You would forgive me if for sometime I would be posting an all-baked goodies won’t you? It’s not like that’s all I’d be posting just that I’ve been making every effort to bake and I missed it so much that I’m all over it.
This time I made Sweet Potato Pie.
You see that time I was contemplating on what to read and was browsing my bookshelf and found Two for the Road by Jane and Michael Stern. A couple, who according to Nora Ephron of The New York Times, “…write about food so simply and exuberantly that they deserve a room of their own in the Smithsonian Instiution.”
I hope I don’t get into trouble for this. I just wanted to give you an idea why i chose this recipe over what I already have. This exchange between Jane, Michael and Mrs. Bonner is something I might dread or not or booth, who knows?
Mrs. Bonner’s Sweet Potato Pie (page 181)
“Mrs. Bonner’s cafe was a restaurant without written menu. Mrs. Bonner went shopping every morning and cooked what looked good at the market, and when customers walked in and found a booth, she would size them up and decide what they ought to eat…”
Jane Stern had chicken and dumplings while Michael had smoked mullet. They declared that both dishes were excellent and so were Mrs. Bonner’s sweet potato pie. Here’s the recipe:
8 tbsp butter, softened (1 stick)
1 cup sugar
2 large eggs
2 cups mashed sweet potatoes*
1/2 cup evaporated milk**
1 tsp vanilla extract
1/4 tsp fine salt
1 unbaked 9-inch pie shell***
Preheat the oven to 375 degrees.
Cream the butter and sugar together in a large bowl with an electric mixer. Beat in the eggs. Beat in the sweet potatoes, then the milk, vanilla and salt. Mix well.

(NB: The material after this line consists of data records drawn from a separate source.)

(* ===== verification/Db.v ===== *)
(** * The database worker pool

    src/DhNet_Server/DhNet_Server/DbConnectionPool.cpp, DbConnection.cpp and
    DbSystem.cpp.

    MYSQL handles and tasks are numbers.  Every queue operation runs under its
    lock, so it is one step; [db_step] interleaves the clients of [Execute], the
    workers and the thread that shuts the system down. *)

From S2P Require Import Prelude.

(** ** DbConnectionPool *)

Record DbConnectionPool := mkPool { _connections : list nat; _poolSize : Z }.

Definition DbConnectionPool_new : DbConnectionPool := mkPool [] 0.

(** The inner retry loop: [mysql_real_connect] is tried at most three times. *)
Definition connects (tries : list bool) : bool := existsb id (take 3 tries).

(** One turn of Init's loop: mysql_init's result and the connect attempts. *)
Definition Init_one (conn : nat) (attempt : bool * list bool) (p : DbConnectionPool) : DbConnectionPool :=
  let '(inited, tries) := attempt in
  if negb inited then p
  else if negb (connects tries) then p
  else mkPool (_connections p ++ [conn]) (_poolSize p + 1).

Fixpoint Init_loop (i : nat) (attempts : list (bool * list bool)) (p : DbConnectionPool) : DbConnectionPool :=
  match attempts with
  | [] => p
  | a :: attempts' => Init_loop (S i) attempts' (Init_one i a p)
  end.

(** [attempts] has one entry per requested connection (poolSize). *)
Definition Pool_Init (attempts : list (bool * list bool)) (p : DbConnectionPool) : bool * DbConnectionPool :=
  let p := Init_loop 0 attempts p in
  (0 <? _poolSize p, p).

Definition Acquire (p : DbConnectionPool) : option nat * DbConnectionPool :=
  match _connections p with
  | [] => (None, p)
  | conn :: rest => (Some conn, mkPool rest (_poolSize p))
  end.
(* ===== verification/Slots.v ===== *)
(** * Lock-free slot reservation

    [TryReserveSlot] and [ReleaseReservedSlot] of
    src/DhNet_Server/DhNet_Server/Lobby.cpp and Room.cpp (the two classes have
    the same bodies): a compare_exchange_weak loop on [m_availableSlots].

    [slot_step] interleaves the loads and the exchanges of any number of
    threads; [TryReserveSlot] is the atomic operation they implement, which the
    rest of the development uses. *)

From S2P Require Import Prelude.

(** ** The atomic specification *)

Definition TryReserveSlot (m_availableSlots : Z) : bool * Z :=
  if m_availableSlots <=? 0 then (false, m_availableSlots) else (true, m_availableSlots - 1).

Definition ReleaseReservedSlot (m_availableSlots : Z) : Z := i32 (m_availableSlots + 1).

(** ** The loop *)

(** A thread in TryReserveSlot: before its load, or holding the loaded value;
    [S_done] is the value it returned. *)
Inductive slot_pc := S_load | S_cas (avail : Z) | S_done (r : bool).

(** [sw_held]: reservations granted and not released. *)
Record slot_world := mkSlot { sw_avail : Z; sw_threads : list slot_pc; sw_held : Z }.

(** [m_availableSlots.load()] and the test. *)
Definition load_slot (avail : Z) : slot_pc := if avail <=? 0 then S_done false else S_cas avail.

Inductive slot_step : slot_world -> slot_world -> Prop :=
| sl_start w :      (* a new call *)
    slot_step w (mkSlot (sw_avail w) (sw_threads w ++ [S_load]) (sw_held w))
| sl_load w k :
    sw_threads w !! k = Some S_load ->
    slot_step w (mkSlot (sw_avail w) (<[k := load_slot (sw_avail w)]> (sw_threads w)) (sw_held w))
| sl_cas w k a :    (* compare_exchange_weak succeeds *)
    sw_threads w !! k = Some (S_cas a) -> sw_avail w = a ->
    slot_step w (mkSlot (i32 (a - 1)) (<[k := S_done true]> (sw_threads w)) (sw_held w + 1))
| sl_retry w k a :  (* it fails, by another value or spuriously: the loop goes round *)
    sw_threads w !! k = Some (S_cas a) ->
    slot_step w (mkSlot (sw_avail w) (<[k := S_load]> (sw_threads w)) (sw_held w))
| sl_release w :    (* fetch_add(1) by the holder of a slot *)
    0 < sw_held w ->
    slot_step w (mkSlot (ReleaseReservedSlot (sw_avail w)) (sw_threads w) (sw_held w - 1)).

(** The atomic object: the counter of free slots, and for each call what it has
    returned, if it has.  A call takes effect in one step, between its start and its
    return, and its result is that of [TryReserveSlot] there. *)
Record slot_object := mkObject { o_free : Z; o_calls : list (option bool) }.

Inductive object_step : slot_object -> slot_object -> Prop :=
| object_call o :
    object_step o (mkObject (o_free o) (o_calls o ++ [None]))
| object_reserve o k :
    o_calls o !! k = Some None ->
    object_step o (mkObject (TryReserveSlot (o_free o)).2 (<[k := Some (TryReserveSlot (o_free o)).1]> (o_calls o)))
| object_release o :
    object_step o (mkObject (o_free o + 1) (o_calls o)).

Definition returned (pc : slot_pc) : option bool := match pc with S_done r => Some r | _ => None end.
Definition object_of (w : slot_world) : slot_object := mkObject (sw_avail w) (returned <$> sw_threads w).

Definition slot_init (cap : Z) (w : slot_world) : Prop := w = mkSlot cap [] 0 /\ 0 <= cap < 2147483648.
Definition slot_reach (cap : Z) : slot_world -> Prop := reach (slot_init cap) slot_step (fun _ => True).

Record slot_inv (cap : Z) (w : slot_world) : Prop := mkSlotInv {
  sl_total : sw_avail w + sw_held w = cap;
  sl_range : 0 <= sw_avail w /\ 0 <= sw_held w /\ cap < 2147483648;
  sl_cas_pos : forall k a, sw_threads w !! k = Some (S_cas a) -> 0 < a;
}.

Lemma i32_id z : -2147483648 <= z < 2147483648 -> i32 z = z.
Proof. intros H. apply wrapS_small; [done|]. change (2 ^ (32 - 1)) with 2147483648. lia. Qed.

Lemma slot_step_inv cap w w' : slot_inv cap w -> slot_step w w' -> slot_inv cap w'.
Proof.
  intros [Ht Hr Hc] Hs. destruct Hs as [w|w k H|w k a H Ha|w k a H|w H]; split; cbn in *; try done; try lia.
  - intros k a [Hk|[_ Hk]]%lookup_app_Some; [by eapply Hc|]. apply list_lookup_singleton_Some in Hk as [_ ?]. done.
  - intros j a Hj. apply list_lookup_insert_Some in Hj as [(_ & E & _)|[_ Hj]]; [|by eapply Hc].
    unfold load_slot in E. case_match; simplify_eq. to_prop. lia.
  - specialize (Hc k a H). rewrite i32_id; lia.
  - specialize (Hc k a H). rewrite i32_id; lia.
  - intros j b Hj. apply list_lookup_insert_Some in Hj as [(_ & E & _)|[_ Hj]]; [done|by eapply Hc].
  - intros j b Hj. apply list_lookup_insert_Some in Hj as [(_ & E & _)|[_ Hj]]; [done|by eapply Hc].
  - unfold ReleaseReservedSlot. rewrite i32_id; lia.
  - unfold ReleaseReservedSlot. rewrite i32_id; lia.
Qed.

Lemma slot_reach_inv cap w : slot_reach cap w -> slot_inv cap w.
Proof.
  apply reach_invariant.
  - intros s [-> H]. split; cbn; [lia|lia|]. intros k a Hk. by rewrite lookup_nil in Hk.
  - intros. by eapply slot_step_inv.
Qed.

Lemma object_of_update a b w k pc pc' h :
  sw_threads w !! k = Some pc -> b = (returned pc') ->
  object_of (mkSlot a (<[k := pc']> (sw_threads w)) h) = mkObject a (<[k := b]> (returned <$> sw_threads w)).
Proof. intros _ ->. unfold object_of. cbn. by rewrite list_fmap_insert. Qed.

Lemma object_same w k pc pc' h :
  sw_threads w !! k = Some pc -> returned pc = returned pc' ->
  object_of (mkSlot (sw_avail w) (<[k := pc']> (sw_threads w)) h) = object_of w.
Proof.
  intros Hk E. erewrite object_of_update by done. unfold object_of. f_equal.
  apply list_insert_id. rewrite list_lookup_fmap, Hk. cbn. by rewrite E.
Qed.

Lemma TryReserveSlot_free a : 0 < a -> TryReserveSlot a = (true, a - 1).
Proof. intros Ha. unfold TryReserveSlot. by rewrite (proj2 (Z.leb_gt _ _)) by lia. Qed.

Lemma TryReserveSlot_full a : a <= 0 -> TryReserveSlot a = (false, a).
Proof. intros Ha. unfold TryReserveSlot. by rewrite (proj2 (Z.leb_le _ _)) by lia. Qed.

(** A call that has returned [r] in the step took effect there. *)
Lemma object_returns w k pc r a h :
  sw_threads w !! k = Some pc -> returned pc = None -> TryReserveSlot (sw_avail w) = (r, a) ->
  object_step (object_of w) (object_of (mkSlot a (<[k := S_done r]> (sw_threads w)) h)).
Proof.
  intros Hk Hn E. erewrite object_of_update by done. pose proof (object_reserve (object_of w) k) as H.
  cbn in H. rewrite E in H. apply H. rewrite list_lookup_fmap, Hk. cbn. by rewrite Hn.
Qed.

Lemma slot_simulation cap w w' :
  slot_inv cap w -> slot_step w w' -> object_step (object_of w) (object_of w') \/ object_of w' = object_of w.
Proof.
  intros [Ht Hr Hc] Hs. destruct Hs as [w|w k H|w k a H Ha|w k a H|w H].
  - left. unfold object_of. cbn. rewrite fmap_app. apply (object_call (object_of w)).
  - unfold load_slot. destruct (Z.leb_spec (sw_avail w) 0).
    + left. by eapply object_returns, TryReserveSlot_full.
    + right. by eapply object_same.
  - left. specialize (Hc k a H). rewrite i32_id by lia. eapply object_returns; [done|done|].
    rewrite Ha. by apply TryReserveSlot_free.
  - right. by eapply object_same.
  - left. unfold ReleaseReservedSlot, object_of. cbn. rewrite i32_id by lia. apply (object_release (object_of w)).
Qed.

(** A call that is not disturbed loads, exchanges and returns. *)
Lemma slot_alone cap w k pc :
  slot_inv cap w -> sw_threads w !! k = Some pc -> returned pc = None ->
  exists h, rtc slot_step w (mkSlot (TryReserveSlot (sw_avail w)).2
    (<[k := S_done (TryReserveSlot (sw_avail w)).1]> (sw_threads w)) h).
Proof.
  intros Hi Hk Hn.
  assert (forall w0, slot_inv cap w0 -> sw_threads w0 !! k = Some S_load ->
    exists h, rtc slot_step w0 (mkSlot (TryReserveSlot (sw_avail w0)).2
      (<[k := S_done (TryReserveSlot (sw_avail w0)).1]> (sw_threads w0)) h)) as Hload.
  { intros w0 [Ht Hr _] H. pose proof (sl_load w0 k H) as Hl. unfold load_slot in Hl.
    destruct (Z.leb_spec (sw_avail w0) 0).
    - rewrite TryReserveSlot_full by done. eexists. by apply rtc_once.
    - rewrite TryReserveSlot_free by done. eexists. eapply rtc_l; [exact Hl|]. apply rtc_once. cbn [fst snd].
      rewrite <- (list_insert_insert_eq (sw_threads w0) k (S_done true) (S_cas (sw_avail w0))).
      rewrite <- (i32_id (sw_avail w0 - 1)) by lia.
      apply (sl_cas (mkSlot _ _ _) k (sw_avail w0)); [|done].
      cbn. rewrite list_lookup_insert_eq; [done|]. by eapply lookup_lt_Some. }
  destruct pc as [|a|r]; [by apply Hload| |done].
  pose proof (sl_retry w k a Hk) as Hs. destruct (Hload _ (slot_step_inv cap _ _ Hi Hs)) as [h Hh].
  { cbn. rewrite list_lookup_insert_eq; [done|]. by eapply lookup_lt_Some. }
  exists h. eapply rtc_l; [exact Hs|]. cbn in Hh. by rewrite list_insert_insert_eq in Hh.
Qed.

(** C29: the compare-and-swap loop is an atomic bounded counter.  In every
    interleaving free slots and granted reservations add up to the capacity and
    neither is negative; every step is a step of the atomic object, whose calls
    return what TryReserveSlot on the counter says at one point between their start
    and their end, refusals included, or changes nothing the object shows; and a call
    that is not disturbed returns that result. *)
Theorem reserve_linearizable (cap : Z) (w w' : slot_world) :
  slot_reach cap w -> slot_step w w' ->
  sw_avail w + sw_held w = cap /\ 0 <= sw_avail w <= cap /\
  (object_step (object_of w) (object_of w') \/ object_of w' = object_of w) /\
  forall k, o_calls (object_of w) !! k = Some None ->
    exists h, rtc slot_step w (mkSlot (TryReserveSlot (sw_avail w)).2
      (<[k := S_done (TryReserveSlot (sw_avail w)).1]> (sw_threads w)) h).
Proof.
  intros Hr Hs. apply slot_reach_inv in Hr as Hi. split_and!.
  1-3: by destruct Hi; lia.
  - by eapply slot_simulation.
  - intros k. cbn [object_of o_calls]. rewrite list_lookup_fmap. intros (pc & Hn & Hk)%fmap_Some. by eapply slot_alone.
Qed.

Definition slot_demo : slot_world := mkSlot 1 [S_cas 1] 0.

Lemma slot_demo_reach : slot_reach 1 slot_demo.
Proof.
  apply (reach_step _ _ _ (mkSlot 1 [S_load] 0)); [|by apply (sl_load (mkSlot 1 [S_load] 0) 0)|done].
  apply (reach_step _ _ _ (mkSlot 1 [] 0)); [by apply reach_init|apply (sl_start (mkSlot 1 [] 0))|done].
Qed.

Lemma reserve_linearizable_witness :
  object_step (object_of slot_demo) (mkObject 0 [Some true]) /\
  exists h, rtc slot_step slot_demo (mkSlot 0 [S_done true] h).
Proof.
  assert (slot_step slot_demo (mkSlot 0 [S_done true] 1)) as Hs by by apply (sl_cas slot_demo 0 1).
  destruct (reserve_linearizable 1 slot_demo (mkSlot 0 [S_done true] 1) slot_demo_reach Hs) as (_ & _ & H & Ha).
  split; [by destruct H as [H|H]|]. by apply (Ha 0%nat).
Defined.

Pour into the pie shell and bake for 40 minutes, until dark-red gold (if using orange or yellow sweet potatoes). Cool and serve at room temperature.
* I used purple
** I used full cream milk
***Recipe available in my Apple Pie post.
Let me tell you it was heavenly. Everyone I served it to said, “Whaa, how did she make this, it’s delicious.” Even Shem, who’s a precocious and picky eater shoved one forkful after another!
Mrs. Bonner’s method of sizing up what her customers would eat is something I wouldn’t mind trying. As long as the comeuppance grave or rewarding would rest solely upon the cook ( it doesn’t have to be Mrs. Bonner, anyone brave enough or confident enough will do).
I’ve always, always been generous with tips (as long as the service and food is really good and satisfactory) and I believe it is just proper to be so. I have a high regard to those who treat food and cooking with dignity and pride that a lot of restaurant staff seems to have forgotten. I’ve been duped many times before by advertisements that doesn’t live to its claim and have handed my opinion in a very plain and exact manner. ” Uh, excuse me but this not how it is described in your menu. It doesn’t taste good.” Like so, I didn’t say that when I ordered curry ( the stew version) I expected curry (it didn’t even taste anything like curry) not a piece of meat drizzled ever so lightly with a light yellow coconut cream sauce. Really, how difficult is it to make curry? if you can’t make that then don’t for God’s sake open a restaurant and serve curry. Curry/ How can they shame curry like that?! Needless to say, I never ate or even looked at that restaurant again. ( It was in Davao City, SM ground floor).
Why the rant? I had a dream about it! Probably because of what I’ve read from Table for Three, Please and Dessert Comes First. I was highly influenced to write about my opinion, so I did.